Private Parts

"Movie Magazine International" Review

(Air Date: Week Of 3/5/97)

By Andrea Chase

Right off, I must tell you that I'm NOT a Howard Stern fan. I don't think he's the anti-Christ, we all know that's Bill Gates (it's a joke, no calls or letters, please), but I'm still amazed to report that I really liked his movie, "Private Parts." I'm not saying it's "Citizen Kane", but this story of how he became the king of all media is full of big laughs, family values, and tips for using a stereo speaker as a very personal appliance.

Howard dreamed of being in radio even though he had, in the words of his first employer, no voice and no personality. But Howard didn't let that stop him. He may not have been the brightest pathetic dweeb to come down the pike, but he did glom onto one salient fact. Ratings rule. And being number one on the FCC's hit list is the best audience grabber there is. Once he discovered what lesbian chat could do, it was just a hop, skip, and a jump to radio immortality.

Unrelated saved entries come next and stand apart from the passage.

(** The checks of [VerifyReason] that need no lock: the claims, and the text of
    the signature. *)
Definition check_token (now : Z) (s : PurgeTokenSigner) (token scope adminDID targetDID : string)
    (recordCount : Z) : result (string * purge_token_error) (purgeTokenClaims * string) :=
  match cut_at "." token with
  | None => Err invalid
  | Some (part0, part1) =>
      match DecodeString part0, DecodeString part1 with
      | Some payload, Some sig =>
          _ ← guard_err (String.eqb (hmac s payload) sig) invalid;
          match unmarshal_claims payload with
          | None => Err invalid
          | Some claims =>
              _ ← guard_err (V claims =? purgeTokenVersion) invalid;
              _ ← guard_err (String.eqb (Scope claims) scope) ("scope_mismatch", ErrPurgeTokenInvalid);
              _ ← guard_err (String.eqb (AdminDID claims) adminDID) ("wrong_admin", ErrPurgeTokenInvalid);
              _ ← guard_err (String.eqb (TargetDID claims) targetDID) ("wrong_target", ErrPurgeTokenInvalid);
              _ ← guard_err (RecordCount claims =? recordCount) ("count_drift", ErrPurgeTokenCountDrift);
              _ ← guard_err (unix now <? Exp claims) ("expired", ErrPurgeTokenExpired);
              Ok (claims, part1)
          end
      | _, _ => Err invalid
      end
  end.
Lemma put_row now t p u w : put now t p !! u = Some w ->
  t !! u = Some w \/ u = ip_URI p /\ w_cid w = ip_CID p /\ w_json w = ip_JSONData p.
Proof.
  unfold put. destruct (upsert now t p) as [w'|] eqn:Hu; [|by left].
  intros [[<- <-]|[_ ?]]%lookup_insert_Some; [right|by left]. unfold upsert in Hu.
  destruct (t !! ip_URI p); [case_match; [done|]|]; injection Hu as <-; done.
Qed.

(** A batch insert that succeeds writes every record, as single inserts in the
    same order would, whatever the batches; one that fails writes nothing, unless
    the answer to a commit is lost. *)
Lemma BatchInsert_spec env recs t :
  let r := BatchInsert env recs t in
  match r.1 with
  | Ok _ => r.2 = puts (b_now env) recs t
  | Err _ => r.2 = t \/ b_commit env = CommitLost /\ r.2 = puts (b_now env) recs t
  end.
Proof.
  unfold BatchInsert. destruct recs as [|p recs]; [done|]. destruct (b_begin env); [|by left].
  cbn [negb]. destruct (insert_batches _ _ _ t) as [t'|] eqn:Hb; [|by left].
  apply insert_batches_some in Hb as ->. rewrite chunks_concat by (unfold BatchInsertSize; lia).
  destruct (b_commit env); cbn; auto.
Qed.

Definition all_works (env : batch_env) : Prop :=
  b_begin env = true /\ (forall i, b_works env i = true) /\ b_commit env = Committed.

Lemma BatchInsert_works env recs t : all_works env -> NoDup (ip_URI <$> recs) ->
  Forall (fun p => jsonb (ip_JSONData p) = true) recs ->
  BatchInsert env recs t = (Ok (), puts (b_now env) recs t).
Proof.
  intros (Hb & Hw & Hc) Hd Hj. unfold BatchInsert. destruct recs as [|p recs]; [done|].
  rewrite Hb, Hc. cbn [negb]. rewrite insert_batches_works; [|done| |];
    rewrite ?chunks_concat by (unfold BatchInsertSize; lia); done.
Qed.
End Writes.

(** ** Lookups in batches of parameters *)

(** [look i] is the table the query of batch [i] sees; [None] when it fails. *)
Definition batched {A} (query : A -> list string -> table -> A) (look : nat -> option table)
  : nat -> list (list string) -> A -> option A :=
  fix go i bs acc :=
    match bs with
    | [] => Some acc
    | b :: bs => match look i with None => None | Some t => go (S i) bs (query acc b t) end
    end.

Definition cids_of (acc : gmap string string) (uris : list string) (t : table) : gmap string string :=
  foldl (fun m u => match t !! u with Some w => <[u := w_cid w]> m | None => m end) acc uris.
Definition GetCIDsByURIs (look : nat -> option table) (uris : list string) : option (gmap string string) :=
  batched cids_of look 0 (chunks SQLParamBatchSize uris) ∅.

Definition has_cid (t : table) (c : string) : bool :=
  existsb (fun kw => String.eqb (w_cid kw.2) c) (map_to_list t).
Definition existing_of (acc : gset string) (cids : list string) (t : table) : gset string :=
  acc ∪ list_to_set (List.filter (has_cid t) cids).
Definition GetExistingCIDs (look : nat -> option table) (cids : list string) : option (gset string) :=
  batched existing_of look 0 (chunks SQLParamBatchSize cids) ∅.

Lemma batched_some {A} (query : A -> list string -> table -> A) look t bs :
  (forall i, look i = Some t) -> forall i acc,
  batched query look i bs acc = Some (foldl (fun acc b => query acc b t) acc bs).
Proof. intros Hl. induction bs as [|b bs IH]; intros i acc; cbn; [done|]. by rewrite Hl, IH. Qed.

Lemma has_cid_spec t c : has_cid t c = true <-> exists u w, t !! u = Some w /\ w_cid w = c.
Proof.
  unfold has_cid. rewrite existsb_elem_of. split.
  - intros ([u w] & Hw%elem_of_map_to_list & Hc%String.eqb_eq). eauto.
  - intros (u & w & Hw & Hc). exists (u, w). rewrite elem_of_map_to_list. split; [done|]. by apply String.eqb_eq.
Qed.

(** While the table stands still, the batches do not show. *)
Lemma GetCIDsByURIs_spec look t uris : (forall i, look i = Some t) ->
  exists m, GetCIDsByURIs look uris = Some m /\
    forall u, m !! u = if decide (u ∈ uris) then w_cid <$> t !! u else None.
Proof.
  intros Hl. unfold GetCIDsByURIs. rewrite (batched_some _ _ t) by done. eexists; split; [done|].
  assert (forall us acc u, cids_of acc us t !! u =
    if decide (u ∈ us) then match t !! u with Some w => Some (w_cid w) | None => acc !! u end
    else acc !! u) as Hone.
  { unfold cids_of. induction us as [|v us IH]; intros acc u; cbn [foldl].
    { by rewrite decide_False by apply not_elem_of_nil. }
    rewrite IH. destruct (decide (u = v)) as [->|Hne].
    - rewrite (decide_True (P := v ∈ v :: us)) by left. destruct (t !! v) eqn:Hv.
      + rewrite lookup_insert_eq. by case_decide.
      + by case_decide.
    - destruct (decide (u ∈ us)) as [Hu|Hu].
      + rewrite decide_True by (by right). destruct (t !! u); [done|]. destruct (t !! v); [|done].
        by rewrite lookup_insert_ne.
      + rewrite decide_False by set_solver. destruct (t !! v); [|done]. by rewrite lookup_insert_ne. }
  assert (forall bs acc u, foldl (fun acc b => cids_of acc b t) acc bs !! u =
    if decide (u ∈ concat bs) then match t !! u with Some w => Some (w_cid w) | None => acc !! u end
    else acc !! u) as Hall.
  { induction bs as [|b bs IH]; intros acc u; cbn [foldl concat]; [by rewrite decide_False by apply not_elem_of_nil|].
    rewrite IH, !Hone. destruct (t !! u), (decide (u ∈ b)), (decide (u ∈ concat bs)), (decide (u ∈ b ++ concat bs));
      set_solver. }
  intros u. rewrite Hall, chunks_concat by (unfold SQLParamBatchSize; lia).
  case_decide; [|done]. by destruct (t !! u).
Qed.

Lemma GetExistingCIDs_spec look t cids : (forall i, look i = Some t) ->
  exists s, GetExistingCIDs look cids = Some s /\ forall c, c ∈ s <-> c ∈ cids /\ has_cid t c = true.
Proof.
  intros Hl. unfold GetExistingCIDs. rewrite (batched_some _ _ t) by done. eexists; split; [done|].
  assert (forall bs acc c, c ∈ foldl (fun acc b => existing_of acc b t) acc bs <->
    c ∈ acc \/ c ∈ concat bs /\ has_cid t c = true) as Hall.
  { induction bs as [|b bs IH]; intros acc c; cbn [foldl concat]; [set_solver|].
    rewrite IH. unfold existing_of. rewrite elem_of_union, elem_of_list_to_set, elem_of_app.
    setoid_rewrite list_elem_of_In. rewrite filter_In. tauto. }
  intros c. rewrite Hall, chunks_concat by (unfold SQLParamBatchSize; lia). set_solver.
Qed.

(** ** The walk over all rows *)

Section Iterate.
(** The order of the database on URIs. *)
Context (before : relation string) `{!RelDecision before, !StrictOrder before, !Trichotomy before}.

Definition not_after (a b : string * row) : Prop := ~ before b.1 a.1.
#[local] Instance not_after_dec : RelDecision not_after := fun a b => _.

(** [ORDER BY r.uri], then [WHERE r.uri > $1 ... LIMIT n]. *)
Definition by_uri (t : table) : list (string * row) := merge_sort not_after (map_to_list t).
Definition page_after (last : string) (n : nat) (t : table) : list (string * row) :=
  take n (if is_empty last then by_uri t else filter (fun kw => before last kw.1) (by_uri t)).

(** One batch given to the callback: the state it leaves, the rows processed, the
    last URI, and the error that stops the walk. *)
Fixpoint each {S} (fn : S -> string * row -> S * option string) (rows : list (string * row))
    (s : S) (total : Z) (last : string) : S * Z * string * option string :=
  match rows with
  | [] => (s, total, last, None)
  | kw :: rows =>
      match fn s kw with
      | (s', Some e) => (s', total, last, Some e)
      | (s', None) => each fn rows s' (total + 1) kw.1
      end
  end.

(** [IterateAll]: [look i] is the table query [i] sees, [None] when it fails; [None]
    while the loop goes on after [fuel] queries. *)
Fixpoint iterate {S} (fuel : nat) (look : nat -> option table) (i n : nat)
    (fn : S -> string * row -> S * option string) (s : S) (total : Z) (last : string)
  : option (S * Z * option string) :=
  match fuel with
  | O => None
  | Datatypes.S f =>
      match look i with
      | None => Some (s, total, Some "query")
      | Some t =>
          let rows := page_after last n t in
          match rows with
          | [] => Some (s, total, None)
          | _ =>
              let '(s', total', last', err) := each fn rows s total last in
              match err with
              | Some e => Some (s', total', Some e)
              | None =>
                  if (length rows <? n)%nat then Some (s', total', None)
                  else iterate f look (Datatypes.S i) n fn s' total' last'
              end
          end
      end
  end.
Definition IterateAll {S} (fuel : nat) (look : nat -> option table) (batchSize : Z)
    (fn : S -> string * row -> S * option string) (s : S) : option (S * Z * option string) :=
  let n := if batchSize <=? 0 then DefaultIterateBatchSize else Z.to_nat batchSize in
  iterate fuel look 0 n fn s 0 "".

(** *** What it visits *)

Definition after (last u : string) : Prop := last = "" \/ before last u.
#[local] Instance after_dec last u : Decision (after last u) := _.
Definition candidates (last : string) (t : table) : list (string * row) :=
  if is_empty last then by_uri t else filter (fun kw => before last kw.1) (by_uri t).

Lemma by_uri_elem t u w : (u, w) ∈ by_uri t <-> t !! u = Some w.
Proof. unfold by_uri. by rewrite merge_sort_Permutation, elem_of_map_to_list. Qed.

#[local] Instance not_after_total : Total not_after.
Proof.
  intros a b. unfold not_after. destruct (trichotomy before a.1 b.1) as [H|[H|H]].
  - left. intros H'. by apply (irreflexivity before a.1); transitivity b.1.
  - rewrite H. left. apply irreflexivity, _.
  - right. intros H'. by apply (irreflexivity before a.1); transitivity b.1.
Qed.
#[local] Instance not_after_trans : Transitive not_after.
Proof.
  intros a b c Hab Hbc Hca. unfold not_after in *.
  destruct (trichotomy before b.1 a.1) as [H|[H|H]]; [done| |].
  - by rewrite H in Hbc.
  - apply Hbc. by transitivity a.1.
Qed.

Lemma by_uri_sorted t : StronglySorted before (by_uri t).*1.
Proof.
  pose proof (StronglySorted_merge_sort not_after (map_to_list t)) as Hs. fold (by_uri t) in Hs.
  assert (NoDup (by_uri t).*1) as Hd.
  { unfold by_uri. rewrite merge_sort_Permutation. apply NoDup_fst_map_to_list. }
  induction Hs as [|a l Hs IH Ha]; cbn in *; [constructor|]. apply NoDup_cons in Hd as [Hn Hd].
  constructor; [by apply IH|]. rewrite Forall_fmap, Forall_forall in *. intros b Hb. cbn.
  destruct (trichotomy before a.1 b.1) as [H|[H|H]]; [done| |by destruct (Ha _ Hb)].
  destruct Hn. rewrite H. by apply list_elem_of_fmap_2.
Qed.

Lemma StronglySorted_filter_fst (P : string * row -> Prop) `{!forall x, Decision (P x)} l :
  StronglySorted before l.*1 -> StronglySorted before (filter P l).*1.
Proof.
  induction l as [|x l IH]; [done|]. rewrite filter_cons. cbn [fmap list_fmap].
  inversion 1 as [|? ? Hs Hf]; subst. case_decide; [|by apply IH]. cbn [fmap list_fmap]. constructor; [by apply IH|].
  rewrite Forall_fmap, Forall_forall in *. intros y [_ Hy]%list_elem_of_filter. by apply Hf.
Qed.

Lemma candidates_spec last t : StronglySorted before (candidates last t).*1 /\
  forall u w, (u, w) ∈ candidates last t <-> t !! u = Some w /\ after last u.
Proof.
  unfold candidates, after. destruct (is_empty last) eqn:Hl.
  - destruct last; [|done]. split; [apply by_uri_sorted|]. intros u w. rewrite by_uri_elem. naive_solver.
  - split; [apply StronglySorted_filter_fst, by_uri_sorted|]. intros u w.
    rewrite list_elem_of_filter, by_uri_elem. cbn. split; [naive_solver|].
    intros [? [->|?]]; done.
Qed.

See Howard, playing himself, wide-eyed in wonderland, taunting management until their eyes bug out, they turn to drink and finally violence. Poor fools. They never stood a chance. Howard had the listeners who loved him tuning in an average of an hour and twenty minutes per day just to see what he'd do next. The listeners who hated him listened for over two. Same reason.

As for family values, the heart of "Private Parts" is the sweet, yeah, sweet, story of Howard and his wife, Allison, the psychiatric social worker who stood by him through thick, thin, and boundless bad taste. Howard to this day is still amazed that she married him. He's not the only one.

While I enjoyed the softer side of Howard, including his limitless loyalty to co-workers, what I liked best was Howard's take on himself. He lobs potshots at the bigwigs, sure, but he never stops being self-deprecating, too.

"Private Parts" is a well-made movie full of fun performances. But can we trust a media genius to give us the straight dope about himself? I say we'll never know and it really doesn't matter.